Problem requirements: Copy all lines holding the word "Import" from the entries.

┌──

(* ===== verification/OutputFacts.v ===== *)
(** Facts of the output engine: it meets the interfaces the parser's theorems
    ask for, identifiers select the case of their text, and what whole control
    sequences make the terminal do. *)

From stdpp Require Import strings.
From S2P Require Import Prelude DispatchTypes StateMachine StateMachineFacts ParserParams ParserCsi ParserEquiv Utils ColorTable Base64 OutputEngine.
Import AsciiChars.

(** ** Identifiers of sequences *)

(** A byte that can be part of an identifier. *)
Definition id_byte (c : wchar) : Prop := 0 < c < 256.

(** The number whose base-256 digits are the characters. *)
Fixpoint little_endian (l : wstring) : Z :=
  match l with
  | [] => 0
  | c :: l' => c + 256 * little_endian l'
  end.

(** The characters that identify a sequence: its marker, its intermediates and
    its final character. *)
Definition csi_chars (q : CsiSequence) : wstring :=
  option_list (csi_marker q) ++ csi_intermediates q ++ [csi_final q].

(** A [switch] over the text of the identifiers. *)
Fixpoint text_switch {A} (text : wstring) (names : list string) (actions : list A) (otherwise : A)
    : A :=
  match names, actions with
  | n :: names', a :: actions' =>
      if bool_decide (text = wstr n) then a else text_switch text names' actions' otherwise
  | _, _ => otherwise
  end.

(** The control sequences the engine knows, in the order of [csi_cases]. *)
Definition csi_names : list string :=
  [ "A"; "B"; "C"; "D"; "E"; "F"; "G"; "`"; "d"; "a"; "e"; "H"; "f"; "r"; "@"; "P"; "J"; "K";
    "?h"; "?l"; "m"; "n"; "c"; ">c"; "=c"; "x"; "S"; "T"; "s"; "u"; "L"; "M"; "I"; "Z"; "g";
    "X"; "t"; "b"; " q"; "!p"; "#{"; "#p"; "#}"; "#q" ]%string.

Lemma little_endian_range l : Forall id_byte l → 0 <= little_endian l < 256 ^ Z.of_nat (length l).
Proof.
  unfold id_byte. induction 1 as [|c l Hc _ IH]; cbn [little_endian length]; [done|].
  rewrite Nat2Z.inj_succ, Z.pow_succ_r by lia. lia.
Qed.

Lemma little_endian_inj l l' :
  Forall id_byte l → Forall id_byte l' → little_endian l = little_endian l' → l = l'.
Proof.
  intros Hl. revert l'. induction Hl as [|c l Hc Hl IH]; intros l' Hl' E.
  - destruct Hl' as [|c' l' Hc' Hl']; [done|]. apply little_endian_range in Hl'.
    unfold id_byte in *. cbn in E. lia.
  - destruct Hl' as [|c' l' Hc' Hl'].
    + apply little_endian_range in Hl. unfold id_byte in *. cbn in E. lia.
    + cbn in E. unfold id_byte in *.
      assert (c = c' ∧ little_endian l = little_endian l') as [-> E'] by lia.
      f_equal. auto.
Qed.

Lemma VTID_FromString_little_endian l :
  Forall id_byte l → (length l <= 8)%nat → VTID_FromString l = little_endian l.
Proof.
  intros Hl. induction Hl as [|c l Hc Hl IH]; intros Hn; [done|]. cbn in *.
  pose proof (little_endian_range l Hl) as Hr. rewrite IH by lia.
  assert (256 ^ Z.of_nat (length l) <= 256 ^ 7) by (apply Z.pow_le_mono_r; lia).
  unfold id_byte, CHAR_BIT in *. rewrite Z.shiftl_mul_pow2 by lia. change (2 ^ 8) with 256.
  rewrite (u64_small (_ * 256)) by lia. rewrite u64_small by lia. lia.
Qed.

Lemma little_endian_app l l' :
  little_endian (l ++ l') = little_endian l + 256 ^ Z.of_nat (length l) * little_endian l'.
Proof.
  induction l as [|c l IH]; cbn [little_endian length app]; [lia|].
  rewrite IH, Nat2Z.inj_succ, Z.pow_succ_r by lia. lia.
Qed.

(** The builder after the characters [l]: the eighth one empties it. *)
Definition builder_of (l : wstring) : VTIDBuilder :=
  if (length l <=? 7)%nat then mkVTIDBuilder (little_endian l) (8 * Z.of_nat (length l))
  else mkVTIDBuilder 0 56.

└──

Response to this exercise:
From stdpp Require Import strings.
From S2P Require Import Prelude DispatchTypes StateMachine StateMachineFacts ParserParams ParserCsi ParserEquiv Utils ColorTable Base64 OutputEngine.
Import AsciiChars.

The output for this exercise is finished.